Stored items:

——

(** C6, as the code has it.  On a pending cursor over a usable
    connection, [execute()] issues the driver call named by the
    operation kind for each of the eleven kinds of the dispatch chain
    (find, find_one, insert_one, insert_many, update_one, update_many,
    delete_one, delete_many, replace_one, aggregate, count_documents),
    returning when that call returns; and it raises the
    unknown-operation error, without any driver call, exactly when the
    kind is not one of these. *)
Theorem execute_dispatch_table conn c tr coll :
  Cursor._executed c = false ->
  Connection.collection conn (Cursor._collection_name c) = Ok coll ->
  (In (Cursor._operation c) dispatch_kinds ->
   exists m,
     method_name m = Cursor._operation c
     /\ Cursor.execute D conn c tr =
          match drv_call D tr (Cursor.call_of c coll m) with
          | Ok r =>
              (Ok tt, Cursor.set_executed (Cursor.set_result c r) true,
               tr ++ [ECall (Cursor.call_of c coll m)])
          | Raise e =>
              (Raise (Cursor.operation_failed (str e)), c,
               tr ++ [ECall (Cursor.call_of c coll m)])
          end)
  /\ (~ In (Cursor._operation c) dispatch_kinds <->
      Cursor.execute D conn c tr =
        (Raise (Cursor.operation_failed
                  (str (Cursor.unknown_operation (Cursor._operation c)))),
         c, tr)).
Proof.
  intros He Hc. split.
  - intros Hin. apply method_of_dispatch_kinds in Hin as [m Hm].
    exists m. split; [apply method_of_some, Hm|].
    apply execute_pending_known; assumption.
  - split.
    + intros Hn. apply method_of_none in Hn.
      unfold Cursor.execute, Cursor.dispatch.
      rewrite He, (collection_ok_not_closed _ _ _ Hc), Hc, Hn. reflexivity.
    + intros E Hin. apply method_of_dispatch_kinds in Hin as [m Hm].
      rewrite (execute_pending_known D conn c tr coll m He Hc Hm) in E.
      destruct (drv_call D tr (Cursor.call_of c coll m));
        inversion E as [[E1 E2]];
        eapply app_singleton_neq; eassumption.
Qed.

End DispatchTable.

(** C6 as stated fails at kind [count].  The kind [count] of the
    specification's list is not in the dispatch chain: with a healthy server and a connected connection, [execute()]
    on a [count] cursor raises the unknown-operation error. *)
Lemma count_kind_is_rejected :
  In "count" spec_kinds
  /\ Cursor.execute Fixture.healthy Fixture.connected (Fixture.cursor "count") []
     = (Raise (ProgrammingError "Operation failed: Unknown operation: count"),
        Fixture.cursor "count", []).
Proof.
  split; [|reflexivity]. unfold spec_kinds. simpl. tauto.
Qed.

Lemma execute_dispatch_table_witness :
  let c := Fixture.cursor "count_documents" in
  Cursor._executed c = false
  /\ Connection.collection Fixture.connected (Cursor._collection_name c)
     = Ok (MkCollection (MkDatabase 0%nat "shop") "items")
  /\ In (Cursor._operation c) dispatch_kinds
  /\ fst (fst (Cursor.execute Fixture.healthy Fixture.connected c [])) = Ok tt
  /\ Cursor.execute Fixture.healthy Fixture.connected (Fixture.cursor "count") []
     = (Raise (ProgrammingError "Operation failed: Unknown operation: count"),
        Fixture.cursor "count", []).
Proof.
  intros c.
  assert (Hin : In (Cursor._operation c) dispatch_kinds)
    by (unfold dispatch_kinds; simpl; tauto).
  assert (Hout : ~ In (Cursor._operation (Fixture.cursor "count")) dispatch_kinds).
  { unfold dispatch_kinds. simpl. intros H.
    repeat (destruct H as [H|H]; [discriminate H|]). exact H. }
  pose proof (execute_dispatch_table Fixture.healthy Fixture.connected c []
                (MkCollection (MkDatabase 0%nat "shop") "items")
                eq_refl eq_refl) as [H1 _].
  destruct (H1 Hin) as [m [Hm Hx]].
  pose proof (execute_dispatch_table Fixture.healthy Fixture.connected
                (Fixture.cursor "count") []
                (MkCollection (MkDatabase 0%nat "shop") "items")
                eq_refl eq_refl) as [_ [H2 _]].
  split; [reflexivity|]. split; [reflexivity|]. split; [exact Hin|].
  split.
  - rewrite Hx. reflexivity.
  - exact (H2 Hout).
Defined.

(** [rowcount] on an executed cursor of a [*_many] kind. *)
Lemma rowcount_many (c : Cursor.t) :
  Cursor._executed c = true ->
  In (Cursor._operation c) ["insert_many"; "update_many"; "delete_many"] ->
  Cursor.rowcount c = Ok (PyInt (Cursor.many_count (Cursor._result c))).
Proof.
  intros He Hop. unfold Cursor.rowcount. rewrite He. simpl in Hop.
  destruct Hop as [<-|[<-|[<-|[]]]]; reflexivity.
Qed.

(** C7. [rowcount] is -1 on a cursor that has not been executed.  After
    execution: for insert_many, update_many and delete_many it is the first
    attribute present on the write result in the order inserted_count,
    modified_count, deleted_count, and 0 when none is; for insert_one,
    update_one, delete_one and replace_one it is 1 if the write result is
    acknowledged (0 if not); for count_documents it is the integer result
    itself. *)
Theorem rowcount_semantics (c : Cursor.t) :
  (Cursor._executed c = false -> Cursor.rowcount c = Ok (PyInt (-1)))
  /\ (Cursor._executed c = true ->
      In (Cursor._operation c) ["insert_many"; "update_many"; "delete_many"] ->
      forall w, Cursor._result c = PyWrite w ->
        (forall n, inserted_count w = Some n ->
                   Cursor.rowcount c = Ok (PyInt n))
        /\ (forall n, inserted_count w = None -> modified_count w = Some n ->
                      Cursor.rowcount c = Ok (PyInt n))
        /\ (forall n, inserted_count w = None -> modified_count w = None ->
                      deleted_count w = Some n ->
                      Cursor.rowcount c = Ok (PyInt n))
        /\ (inserted_count w = None -> modified_count w = None ->
            deleted_count w = None ->
            Cursor.rowcount c = Ok (PyInt 0)))
  /\ (Cursor._executed c = true ->
      In (Cursor._operation c)
         ["insert_one"; "update_one"; "delete_one"; "replace_one"] ->
      forall w, Cursor._result c = PyWrite w ->
        Cursor.rowcount c = Ok (PyInt (if acknowledged w then 1 else 0)))
  /\ (Cursor._executed c = true ->
      Cursor._operation c = "count_documents" ->
      forall n, Cursor._result c = PyInt n ->
        Cursor.rowcount c = Ok (PyInt n)).
Proof.
  split; [|split; [|split]].
  - intros He. unfold Cursor.rowcount. rewrite He. reflexivity.
  - intros He Hop w Hw. rewrite (rowcount_many c He Hop), Hw. simpl.
    split; [|split; [|split]].
    + intros n ->. reflexivity.
    + intros n -> ->. reflexivity.
    + intros n -> -> ->. reflexivity.
    + intros -> -> ->. reflexivity.
  - intros He Hop w Hw. unfold Cursor.rowcount. rewrite He, Hw.
    simpl in Hop.
    destruct Hop as [<-|[<-|[<-|[<-|[]]]]]; reflexivity.
  - intros He Hop n Hn. unfold Cursor.rowcount. rewrite He, Hop, Hn.
    reflexivity.
Qed.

——

Problem to work on:
Only the lines above starting at the one containing "returning when that" and ending at the one containing "(Raise (Cursor.operation_failed (str", both included, are to be returned, exactly as they read.

Exercise solution:
    returning when that call returns; and it raises the
    unknown-operation error, without any driver call, exactly when the
    kind is not one of these. *)
Theorem execute_dispatch_table conn c tr coll :
  Cursor._executed c = false ->
  Connection.collection conn (Cursor._collection_name c) = Ok coll ->
  (In (Cursor._operation c) dispatch_kinds ->
   exists m,
     method_name m = Cursor._operation c
     /\ Cursor.execute D conn c tr =
          match drv_call D tr (Cursor.call_of c coll m) with
          | Ok r =>
              (Ok tt, Cursor.set_executed (Cursor.set_result c r) true,
               tr ++ [ECall (Cursor.call_of c coll m)])
          | Raise e =>
              (Raise (Cursor.operation_failed (str e)), c,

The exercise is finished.